> **Work request**
Only the lines from the one containing "Definition GetApplicationIDFromPod (generateUniqueAppIds" through the one containing "else <[key := value]> ignored) ∅ keys." should be printed, exactly as they appear below, with both ends included.

Data supplied: Begin

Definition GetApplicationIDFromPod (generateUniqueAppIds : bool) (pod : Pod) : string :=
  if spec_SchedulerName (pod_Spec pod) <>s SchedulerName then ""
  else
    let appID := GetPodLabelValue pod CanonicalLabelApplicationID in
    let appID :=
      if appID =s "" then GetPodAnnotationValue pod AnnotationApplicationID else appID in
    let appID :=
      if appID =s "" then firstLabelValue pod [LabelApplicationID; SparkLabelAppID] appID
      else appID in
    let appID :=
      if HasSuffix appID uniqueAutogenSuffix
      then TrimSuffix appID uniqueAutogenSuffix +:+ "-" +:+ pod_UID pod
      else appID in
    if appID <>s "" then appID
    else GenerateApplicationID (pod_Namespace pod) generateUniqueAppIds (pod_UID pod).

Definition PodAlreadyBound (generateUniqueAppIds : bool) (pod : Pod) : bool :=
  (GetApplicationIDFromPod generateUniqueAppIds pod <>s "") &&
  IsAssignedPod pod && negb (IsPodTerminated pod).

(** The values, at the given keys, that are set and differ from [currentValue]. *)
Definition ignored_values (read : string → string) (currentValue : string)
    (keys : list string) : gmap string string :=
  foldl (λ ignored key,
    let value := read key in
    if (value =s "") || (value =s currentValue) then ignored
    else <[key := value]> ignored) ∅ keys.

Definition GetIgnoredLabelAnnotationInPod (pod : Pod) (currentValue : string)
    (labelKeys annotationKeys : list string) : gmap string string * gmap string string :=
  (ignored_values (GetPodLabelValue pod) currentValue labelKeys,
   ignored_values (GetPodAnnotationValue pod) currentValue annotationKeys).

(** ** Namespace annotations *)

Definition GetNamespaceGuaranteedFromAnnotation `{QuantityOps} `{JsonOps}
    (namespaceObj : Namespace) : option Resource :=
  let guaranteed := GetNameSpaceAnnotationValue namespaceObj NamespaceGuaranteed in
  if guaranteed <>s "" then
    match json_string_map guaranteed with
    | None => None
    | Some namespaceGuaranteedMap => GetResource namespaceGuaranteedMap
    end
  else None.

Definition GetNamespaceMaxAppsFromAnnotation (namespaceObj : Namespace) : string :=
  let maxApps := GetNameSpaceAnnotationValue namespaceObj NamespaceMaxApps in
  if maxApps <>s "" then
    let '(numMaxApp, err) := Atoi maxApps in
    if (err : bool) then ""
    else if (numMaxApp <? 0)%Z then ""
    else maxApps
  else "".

Data supplied: End
Data supplied: Begin

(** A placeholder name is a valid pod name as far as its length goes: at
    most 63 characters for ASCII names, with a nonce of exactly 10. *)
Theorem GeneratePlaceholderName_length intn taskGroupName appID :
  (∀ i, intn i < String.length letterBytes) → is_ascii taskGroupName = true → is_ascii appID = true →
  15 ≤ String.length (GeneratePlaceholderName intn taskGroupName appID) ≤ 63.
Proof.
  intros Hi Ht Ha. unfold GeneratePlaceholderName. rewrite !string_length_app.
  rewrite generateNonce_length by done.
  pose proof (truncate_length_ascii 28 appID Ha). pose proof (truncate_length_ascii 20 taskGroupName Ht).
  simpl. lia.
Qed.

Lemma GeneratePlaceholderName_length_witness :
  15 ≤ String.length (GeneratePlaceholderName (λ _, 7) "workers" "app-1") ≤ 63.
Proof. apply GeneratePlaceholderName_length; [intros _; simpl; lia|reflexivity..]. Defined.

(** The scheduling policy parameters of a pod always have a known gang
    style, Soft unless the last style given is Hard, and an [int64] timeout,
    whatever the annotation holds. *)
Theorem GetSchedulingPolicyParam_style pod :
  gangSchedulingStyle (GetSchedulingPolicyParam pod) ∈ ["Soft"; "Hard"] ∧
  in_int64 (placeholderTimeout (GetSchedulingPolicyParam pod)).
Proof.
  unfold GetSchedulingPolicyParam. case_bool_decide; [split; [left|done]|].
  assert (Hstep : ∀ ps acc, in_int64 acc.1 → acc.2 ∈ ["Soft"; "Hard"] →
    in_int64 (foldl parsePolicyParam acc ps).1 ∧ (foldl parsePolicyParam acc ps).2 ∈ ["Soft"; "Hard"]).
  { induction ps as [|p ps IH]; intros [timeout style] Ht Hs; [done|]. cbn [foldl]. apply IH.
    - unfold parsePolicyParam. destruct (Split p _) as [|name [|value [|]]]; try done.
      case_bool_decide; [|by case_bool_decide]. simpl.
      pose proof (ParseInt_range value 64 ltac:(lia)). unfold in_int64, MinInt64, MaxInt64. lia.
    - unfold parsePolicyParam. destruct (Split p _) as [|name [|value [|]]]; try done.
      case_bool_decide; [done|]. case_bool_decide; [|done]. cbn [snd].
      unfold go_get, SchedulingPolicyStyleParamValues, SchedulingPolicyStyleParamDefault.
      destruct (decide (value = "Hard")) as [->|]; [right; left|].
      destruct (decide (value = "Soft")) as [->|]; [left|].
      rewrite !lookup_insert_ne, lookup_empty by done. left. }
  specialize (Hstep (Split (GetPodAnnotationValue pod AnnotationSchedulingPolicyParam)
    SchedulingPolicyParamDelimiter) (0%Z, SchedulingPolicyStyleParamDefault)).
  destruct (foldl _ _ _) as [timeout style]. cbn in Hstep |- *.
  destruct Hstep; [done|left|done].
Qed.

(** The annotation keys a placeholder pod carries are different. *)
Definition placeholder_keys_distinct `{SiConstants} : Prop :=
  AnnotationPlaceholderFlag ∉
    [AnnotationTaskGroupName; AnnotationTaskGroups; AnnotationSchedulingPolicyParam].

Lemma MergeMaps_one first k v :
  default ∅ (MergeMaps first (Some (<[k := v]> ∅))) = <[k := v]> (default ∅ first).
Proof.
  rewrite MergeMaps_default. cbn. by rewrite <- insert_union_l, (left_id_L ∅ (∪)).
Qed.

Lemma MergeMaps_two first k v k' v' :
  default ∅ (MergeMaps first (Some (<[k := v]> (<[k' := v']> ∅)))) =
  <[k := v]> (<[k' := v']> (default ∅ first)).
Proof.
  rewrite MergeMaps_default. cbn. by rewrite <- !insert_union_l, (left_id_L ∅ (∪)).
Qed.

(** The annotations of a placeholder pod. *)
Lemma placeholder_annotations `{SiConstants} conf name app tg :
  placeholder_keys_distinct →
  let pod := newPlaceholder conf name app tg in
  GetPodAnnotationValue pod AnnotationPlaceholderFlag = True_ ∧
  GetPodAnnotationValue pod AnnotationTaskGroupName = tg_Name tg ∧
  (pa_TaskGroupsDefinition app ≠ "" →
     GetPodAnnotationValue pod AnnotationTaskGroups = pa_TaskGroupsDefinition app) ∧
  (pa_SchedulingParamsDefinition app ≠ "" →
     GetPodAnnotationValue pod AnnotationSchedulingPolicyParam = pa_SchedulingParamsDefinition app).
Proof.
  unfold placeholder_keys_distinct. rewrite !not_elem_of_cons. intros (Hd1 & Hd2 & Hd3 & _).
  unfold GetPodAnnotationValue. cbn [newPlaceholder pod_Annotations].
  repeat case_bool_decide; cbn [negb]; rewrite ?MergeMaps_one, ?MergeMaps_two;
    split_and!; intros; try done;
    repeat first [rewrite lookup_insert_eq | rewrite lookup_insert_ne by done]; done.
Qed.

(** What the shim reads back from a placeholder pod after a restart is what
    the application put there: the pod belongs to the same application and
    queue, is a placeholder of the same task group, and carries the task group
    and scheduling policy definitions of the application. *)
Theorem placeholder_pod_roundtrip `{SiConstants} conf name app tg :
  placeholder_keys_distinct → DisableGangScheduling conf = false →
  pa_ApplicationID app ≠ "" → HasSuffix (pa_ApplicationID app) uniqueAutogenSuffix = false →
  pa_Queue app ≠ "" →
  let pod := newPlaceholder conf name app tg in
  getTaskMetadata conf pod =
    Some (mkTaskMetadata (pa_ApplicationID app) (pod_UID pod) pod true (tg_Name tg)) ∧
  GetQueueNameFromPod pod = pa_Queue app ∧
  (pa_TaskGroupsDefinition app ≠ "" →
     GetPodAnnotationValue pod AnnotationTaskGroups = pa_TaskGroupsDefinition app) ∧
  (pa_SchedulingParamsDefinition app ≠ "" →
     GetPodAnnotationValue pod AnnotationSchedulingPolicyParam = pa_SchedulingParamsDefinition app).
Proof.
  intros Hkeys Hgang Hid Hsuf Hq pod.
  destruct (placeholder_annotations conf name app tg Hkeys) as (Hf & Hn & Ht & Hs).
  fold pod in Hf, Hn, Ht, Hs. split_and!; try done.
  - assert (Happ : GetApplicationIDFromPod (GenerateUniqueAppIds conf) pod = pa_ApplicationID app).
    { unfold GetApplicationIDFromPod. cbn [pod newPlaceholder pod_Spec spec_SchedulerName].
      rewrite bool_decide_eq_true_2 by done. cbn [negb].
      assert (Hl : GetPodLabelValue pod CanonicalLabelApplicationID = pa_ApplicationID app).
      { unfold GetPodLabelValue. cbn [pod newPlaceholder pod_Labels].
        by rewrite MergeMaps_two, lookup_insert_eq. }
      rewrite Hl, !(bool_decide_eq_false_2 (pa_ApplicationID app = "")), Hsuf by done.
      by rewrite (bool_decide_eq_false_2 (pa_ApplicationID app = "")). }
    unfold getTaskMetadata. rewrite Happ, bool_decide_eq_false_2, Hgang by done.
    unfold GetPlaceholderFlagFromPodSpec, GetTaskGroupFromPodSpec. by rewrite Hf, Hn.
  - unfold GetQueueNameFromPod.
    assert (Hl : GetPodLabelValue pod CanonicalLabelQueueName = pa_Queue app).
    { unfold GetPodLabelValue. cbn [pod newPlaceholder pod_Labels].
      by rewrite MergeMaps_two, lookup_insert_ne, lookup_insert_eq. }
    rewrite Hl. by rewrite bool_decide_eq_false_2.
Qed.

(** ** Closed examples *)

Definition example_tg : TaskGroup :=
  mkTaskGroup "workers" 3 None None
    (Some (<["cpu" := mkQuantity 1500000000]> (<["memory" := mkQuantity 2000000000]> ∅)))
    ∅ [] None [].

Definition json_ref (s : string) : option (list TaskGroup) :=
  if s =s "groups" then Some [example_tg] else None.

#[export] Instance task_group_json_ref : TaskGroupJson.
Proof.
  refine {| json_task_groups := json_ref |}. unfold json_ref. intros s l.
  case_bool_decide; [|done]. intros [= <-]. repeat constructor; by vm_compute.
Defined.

Data supplied: End

> **Task response**
Definition GetApplicationIDFromPod (generateUniqueAppIds : bool) (pod : Pod) : string :=
  if spec_SchedulerName (pod_Spec pod) <>s SchedulerName then ""
  else
    let appID := GetPodLabelValue pod CanonicalLabelApplicationID in
    let appID :=
      if appID =s "" then GetPodAnnotationValue pod AnnotationApplicationID else appID in
    let appID :=
      if appID =s "" then firstLabelValue pod [LabelApplicationID; SparkLabelAppID] appID
      else appID in
    let appID :=
      if HasSuffix appID uniqueAutogenSuffix
      then TrimSuffix appID uniqueAutogenSuffix +:+ "-" +:+ pod_UID pod
      else appID in
    if appID <>s "" then appID
    else GenerateApplicationID (pod_Namespace pod) generateUniqueAppIds (pod_UID pod).

Definition PodAlreadyBound (generateUniqueAppIds : bool) (pod : Pod) : bool :=
  (GetApplicationIDFromPod generateUniqueAppIds pod <>s "") &&
  IsAssignedPod pod && negb (IsPodTerminated pod).

(** The values, at the given keys, that are set and differ from [currentValue]. *)
Definition ignored_values (read : string → string) (currentValue : string)
    (keys : list string) : gmap string string :=
  foldl (λ ignored key,
    let value := read key in
    if (value =s "") || (value =s currentValue) then ignored
    else <[key := value]> ignored) ∅ keys.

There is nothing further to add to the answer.